Regulatory changes a headache for UK landlords
Thursday 26 April 2018
More than 78% of landlords have revealed that they find it difficult to impossible to keep up with the onslaught of regulatory and legislative changes affecting the private rental sector – according to new research.
The findings – from property marketplace The House Shop – support Simple Landlords ‘emerging landlord’ report which launched last week, and saw an increasing divide between the smaller, part-time, often ‘accidental’ landlords, and the bigger, professional investors.
Richard Truman, Head of Operations at Simple, said: “There really has been an unprecedented amount of change in the sector, and keeping on top of it is practically a full-time job. But for many landlords, property isn’t a full time job, and it’s clear they’re struggling to keep on top of the changes.
“Having said that, there’s also a lot of support for regulation – 60% of landlords we spoke to were in favour of more regulation in the sector – rising to 70% amongst bigger landlords.
“In fact the bigger the landlord, the better informed they seem to be, and the more confident they are about the future.”
The House Shop estimate there are over 145 individual laws and more than 400 regulations relating to the private rented sector, making it harder than ever for landlords to keep up.
They found that only 9% of landlords found it ‘easy’ to keep on top of compliance and regulations, while 63% cited it as the most challenging part of the job.

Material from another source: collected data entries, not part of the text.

(** ** Tokens: what [generateJWT] puts into a token *)

Lemma serialised_cons k v rest :
  Jwt.serialised ((k, v) :: rest)
  = match v with
    | Undefined => Jwt.serialised rest
    | _ => (k, json v) :: Jwt.serialised rest
    end.
Proof. destruct v; reflexivity. Qed.

Lemma json_defined v : v ≠ Undefined → json v ≠ Undefined.
Proof. destruct v; intros H; try done. Qed.

Lemma json_truthy v : truthy (json v) = truthy v.
Proof. destruct v; reflexivity. Qed.

(** A serialised property is the original one, unless that was
    [undefined] (then it is gone). *)
Lemma lookup_serialised payload k :
  NoDup (map fst payload) →
  lookup_prop (Jwt.serialised payload) k
  = match lookup_prop payload k with
    | Undefined => Undefined
    | v => json v
    end.
Proof.
  induction payload as [|[k' v] rest IH]; intros Hnd; [reflexivity|].
  apply NoDup_cons in Hnd as [Hk' Hnd]. rewrite serialised_cons.
  assert (Hrest : String.eqb k' k = true →
                  lookup_prop (Jwt.serialised rest) k = Undefined).
  { intros Heq. apply String.eqb_eq in Heq as ->. rewrite IH by done.
    clear IH Hnd. induction rest as [|[k'' v''] rest IH]; [reflexivity|].
    cbn in Hk'. apply not_elem_of_cons in Hk' as [Hne Hk'].
    cbn. destruct (String.eqb_spec k'' k) as [->|_]; [done|]. by apply IH. }
  cbn [lookup_prop].
  destruct (String.eqb k' k) eqn:Heq.
  - destruct v; cbn [lookup_prop]; rewrite ?Heq; try reflexivity.
    by apply Hrest.
  - destruct v; cbn [lookup_prop]; rewrite ?Heq; by apply IH.
Qed.

Lemma keys_serialised payload :
  map fst (Jwt.serialised payload)
  = map fst (filter (λ p, p.2 ≠ Undefined) payload).
Proof.
  induction payload as [|[k v] rest IH]; [reflexivity|].
  rewrite serialised_cons.
  destruct v;
    [ rewrite filter_cons_False by (cbn; congruence); exact IH
    | rewrite filter_cons_True by done; cbn [map fst]; f_equal; exact IH .. ].
Qed.

(** The claims object of an issued token, property by property. *)
Lemma issued_claim e userData k :
  get (Jwt.decode (CognitoService.generateJWT e userData)) k
  = if String.eqb "userId" k then
      match get userData "userId" with Undefined => Undefined | v => json v end
    else if String.eqb "username" k then
      match get userData "username" with Undefined => Undefined | v => json v end
    else if String.eqb "email" k then
      match get userData "email" with Undefined => Undefined | v => json v end
    else if String.eqb "role" k then
      match get userData "role" with Undefined => Str "user" | v => json v end
    else if String.eqb "iat" k then Num (now_seconds e)
    else if String.eqb "exp" k then Num (now_seconds e + 24 * 60 * 60)
    else Undefined.
Proof.
  unfold CognitoService.generateJWT, Jwt.sign, Jwt.decode, get at 1.
  rewrite lookup_serialised.
  2:{ cbn. refine (bool_decide_unpack _ _). vm_compute. exact I. }
  cbn [lookup_prop].
  repeat match goal with
         | |- context [String.eqb ?a k] => destruct (String.eqb a k); [|]
         end;
    try reflexivity.
  - by destruct (get userData "role").
Qed.

Lemma issued_signature e userData :
  Jwt.signed_with (JWT_SECRET e) (CognitoService.generateJWT e userData) = true.
Proof.
  unfold CognitoService.generateJWT, Jwt.sign, Jwt.signed_with.
  by apply bool_decide_eq_true.
Qed.

(** ** The guard [authenticateToken] *)

(** [jwt.verify] hands out the claims of the token it was given, and only
    for a token signed with the given key. *)
Lemma verify_accepts t secret clock payload :
  Jwt.verify t secret clock = inr payload →
  payload = Jwt.decode t ∧ Jwt.signed_with secret t = true.
Proof.
  destruct t as [raw|claims sig]; [discriminate|].
  unfold Jwt.verify.
  destruct (Jwt.signed_with secret (Jwt.Jws claims sig)); cbn [negb]; [|discriminate].
  intros H. split; [|reflexivity].
  repeat match type of H with
         | context [match ?x with _ => _ end] => destruct x; try discriminate
         end;
    by inversion H.
Qed.

Lemma verify_rejects_unsigned t secret clock :
  Jwt.signed_with secret t = false →
  ∃ failure, Jwt.verify t secret clock = inl failure.
Proof.
  intros Hsig. destruct t as [raw|claims sig]; [by eexists|].
  unfold Jwt.verify. rewrite Hsig. by eexists.
Qed.

Lemma authenticateToken_next e t user :
  authenticateToken e (Some t) = Next user →
  user = Jwt.decode t
  ∧ Jwt.signed_with (JWT_SECRET e) t = true
  ∧ truthy (get user "username") = true
  ∧ Jwt.verify t (JWT_SECRET e) (now_seconds e) = inr user.
Proof.
  unfold authenticateToken. intros H.
  assert (Hv : match Jwt.verify t (JWT_SECRET e) (now_seconds e) with
               | inl _ => json_error 403 "Invalid token"
               | inr user =>
                   if JS.falsy (get user "username")
                   then json_error 401 "Username missing in token"
                   else Next user
               end = Next user).
  { destruct t as [[|c raw]|claims sig]; [discriminate|exact H|exact H]. }
  clear H.
  destruct (Jwt.verify t (JWT_SECRET e) (now_seconds e)) as [f|p] eqn:Hver;
    [discriminate|].
  unfold JS.falsy in Hv.
  destruct (truthy (get p "username")) eqn:Hname; [|discriminate].
  inversion Hv; subst p.
  destruct (verify_accepts _ _ _ _ Hver) as [-> Hsig]. done.
Qed.

Lemma authenticateToken_unsigned e t :
  Jwt.signed_with (JWT_SECRET e) t = false →
  t ≠ Jwt.NotJws "" →
  authenticateToken e (Some t) = json_error 403 "Invalid token".
Proof.
  intros Hsig Hne.
  destruct (verify_rejects_unsigned t _ (now_seconds e) Hsig) as [f Hf].
  unfold authenticateToken.
  destruct t as [[|c raw]|claims sig]; [done| |]; by rewrite Hf.
Qed.

(** C5. Whatever [userData] is passed to [generateJWT] (with or without a
    ['cognito:groups'] property), the claims of the token are among
    [userId], [username], [email], [role], [iat], [exp], and are exactly
    these six when [userData] defines the first three; the token has no
    ['cognito:groups'] claim, so [authorizeGroup] answers 403 to every
    request authenticated with it, for every group. *)
Theorem issued_tokens_carry_no_groups (e : env) (userData : value) :
  let token := CognitoService.generateJWT e userData in
  (∀ k, k ∈ keys (Jwt.decode token) →
        k ∈ ["userId"; "username"; "email"; "role"; "iat"; "exp"])
  ∧ (get userData "userId" ≠ Undefined →
     get userData "username" ≠ Undefined →
     get userData "email" ≠ Undefined →
     keys (Jwt.decode token) = ["userId"; "username"; "email"; "role"; "iat"; "exp"])
  ∧ get (Jwt.decode token) "cognito:groups" = Undefined
  ∧ (∀ e' requiredGroup user,
       authenticateToken e' (Some token) = Next user →
       authorizeGroup requiredGroup user
       = json_error 403 "Access denied: insufficient group privileges")
  ∧ (∀ e' requiredGroup user,
       App.admin_guard e' requiredGroup (Some token) ≠ Next user).
Proof.
  intros token.
  assert (Hkeys : keys (Jwt.decode token)
                  = map fst (filter (λ p : string * value, p.2 ≠ Undefined)
                      [("userId", get userData "userId");
                       ("username", get userData "username");
                       ("email", get userData "email");
                       ("role", match get userData "role" with
                                | Undefined => Str "user"
                                | r => r
                                end);
                       ("iat", Num (now_seconds e));
                       ("exp", Num (now_seconds e + 24 * 60 * 60))])).
  { unfold token, CognitoService.generateJWT, Jwt.sign, Jwt.decode, keys.
    apply keys_serialised. }
  assert (Hgroups : get (Jwt.decode token) "cognito:groups" = Undefined).
  { unfold token. by rewrite issued_claim. }
  assert (Hdeny : ∀ e' requiredGroup user,
            authenticateToken e' (Some token) = Next user →
            authorizeGroup requiredGroup user
            = json_error 403 "Access denied: insufficient group privileges").
  { intros e' G user Hnext.
    apply authenticateToken_next in Hnext as (-> & _).
    unfold authorizeGroup. by rewrite Hgroups. }
  split; [|split; [|split; [exact Hgroups|split; [exact Hdeny|]]]].
  - intros k. rewrite Hkeys. intros Hk.
    apply list_elem_of_fmap in Hk as ([k' v] & -> & Hin).
    apply list_elem_of_filter in Hin as [_ Hin]. cbn.
    repeat (apply elem_of_cons in Hin as [Heq|Hin];
            [inversion Heq; subst; set_solver|]).
    by apply not_elem_of_nil in Hin.
  - intros Hid Hname Hmail. rewrite Hkeys.
    rewrite !filter_cons_True; [reflexivity|cbn..]; try done.
    by destruct (get userData "role").
  - intros e' G user. unfold App.admin_guard.
    destruct (authenticateToken e' (Some token)) as [u| |] eqn:Hauth; try done.
    rewrite (Hdeny e' G u Hauth). done.
Qed.

Lemma issued_tokens_carry_no_groups_witness :
  authorizeGroup "Admin"
    (Jwt.decode (CognitoService.generateJWT e0 (Obj [
       ("userId", Str "admin"); ("username", Str "admin"); ("email", Str "");
       ("role", Str "user"); ("cognito:groups", Strs ["Admin"]) ])))
  = json_error 403 "Access denied: insufficient group privileges".
Proof.
  destruct (issued_tokens_carry_no_groups e0 (Obj [
       ("userId", Str "admin"); ("username", Str "admin"); ("email", Str "");
       ("role", Str "user"); ("cognito:groups", Strs ["Admin"]) ]))
    as (_ & _ & _ & Hdeny & _).
  apply (Hdeny e0 "Admin"). reflexivity.
Defined.

(** Both token-issuing routes of the complete application hand out tokens
    made by [generateJWT]; the groups they pass in are therefore lost. *)
Lemma login_token_is_issued {St} `{!Client St} cfg e username password
    (w w' : world St) r t :
  App.login cfg e username password w = (inr r, w') →
  token r = Some t →
  ∃ userData, t = CognitoService.generateJWT e userData.
Proof.
  unfold App.login.
  destruct (JS.falsy (Str username) || JS.falsy (Str password)).
  { intros H; inversion H; subst; discriminate. }
  unfold try_catch, bind. construct.
  destruct (CognitoService.authenticateUser cfg e username password w)
    as [[err|result] w1].
  { intros H; inversion H; subst; discriminate. }
  destruct (truthy (get result "success")).
  { intros H Ht; inversion H; subst. cbn in Ht. inversion Ht. by eexists. }
  destruct (is_str "SMS_MFA" (get result "challengeName")
            || is_str "SOFTWARE_TOKEN_MFA" (get result "challengeName"));
    intros H; inversion H; subst; discriminate.
Qed.

Lemma mfa_challenge_token_is_issued {St} `{!Client St} cfg e username session code
    (w w' : world St) r t :
  App.mfa_challenge cfg e username session code w = (inr r, w') →
  token r = Some t →
  ∃ userData, t = CognitoService.generateJWT e userData.
Proof.
  unfold App.mfa_challenge.
  destruct (JS.falsy (Str username) || JS.falsy (Str session) || JS.falsy (Str code)).
  { intros H; inversion H; subst; discriminate. }
  unfold try_catch, bind. construct.
  destruct (CognitoService.respondToMFAChallenge cfg username session code w)
    as [[err|result] w1].
  { intros H; inversion H; subst; discriminate. }
  destruct (truthy (get result "success")).
  { intros H Ht; inversion H; subst. cbn in Ht. inversion Ht. by eexists. }
  intros H; inversion H; subst; discriminate.
Qed.

(** ** Round trip through [generateJWT] and [verifyToken] *)

(** Whatever groups are supplied at issuance, [verifyToken] reports an
    empty group list for the issued token (or the token has expired). *)
Lemma issued_token_verifies_without_groups e e' userData :
  let result := CognitoService.verifyToken e' (CognitoService.generateJWT e userData) in
  result = verify_failed "Token has expired"
  ∨ (get result "success" = Bool true
     ∧ get (get result "user") "groups" = Arr []).
Proof.
  intros result. unfold result, CognitoService.verifyToken.
  set (t := CognitoService.generateJWT e userData).
  assert (Hdec : JS.falsy (Jwt.decode t) = false) by reflexivity.
  rewrite Hdec.
  destruct (truthy (get (Jwt.decode t) "exp")
            && lt_num (get (Jwt.decode t) "exp") (now_seconds e')).
  - by left.
  - right. split; [reflexivity|]. cbn [get lookup_prop String.eqb Ascii.eqb Bool.eqb].
    unfold t. by rewrite issued_claim.
Qed.

(** C1 (the code falls short of the claim). A token issued for [alice]
    with groups [Admin] and [User], verified at once: the subject comes
    back, the groups come back empty. *)
Theorem roundtrip_loses_groups :
  CognitoService.verifyToken e0
    (CognitoService.generateJWT e0 (Obj [
       ("userId", Str "alice");
       ("username", Str "alice");
       ("email", Str "alice@example.com");
       ("role", Str "user");
       ("cognito:groups", Strs ["Admin"; "User"]) ]))
  = Obj [("success", Bool true);
         ("user", Obj [("userId", Str "alice");
                       ("username", Str "alice");
                       ("email", Str "alice@example.com");
                       ("groups", Arr []) ])].
Proof. reflexivity. Qed.

(** ** What the two verifiers check *)

Lemma verifyToken_cases e t :
  CognitoService.verifyToken e t
  = match t with
    | Jwt.NotJws _ => verify_failed "Invalid token format"
    | Jwt.Jws claims _ =>
        if truthy (get (Obj claims) "exp")
           && lt_num (get (Obj claims) "exp") (now_seconds e)
        then verify_failed "Token has expired"
        else
          Obj [("success", Bool true);
               ("user", Obj [
                  ("userId", JS.either (get (Obj claims) "sub") (get (Obj claims) "username"));
                  ("username", JS.either (get (Obj claims) "username")
                                     (get (Obj claims) "cognito:username"));
                  ("email", get (Obj claims) "email");
                  ("groups", JS.either (get (Obj claims) "cognito:groups") (Arr [])) ])]
    end.
Proof. destruct t; reflexivity. Qed.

Nick Marr, co-founder of The House Shop, said: “It’s a really difficult environment that landlords are operating in at the moment. The Government have undertaken a range of measures to try and drive up standards in the rental industry, and while this is by no means a bad thing, it does mean that landlords have increasingly complex and wide-ranging responsibilities to deal with.”
Richard added: “Successful landlords are rolling with the changes, and know that due diligence on regulations could save them from making potentially expensive investment mistakes.
“Making contact with your local authority, keeping an eye on government announcements, plugging yourself into industry bodies or joining landlord groups or associations are all good ways of keeping yourself up to date.”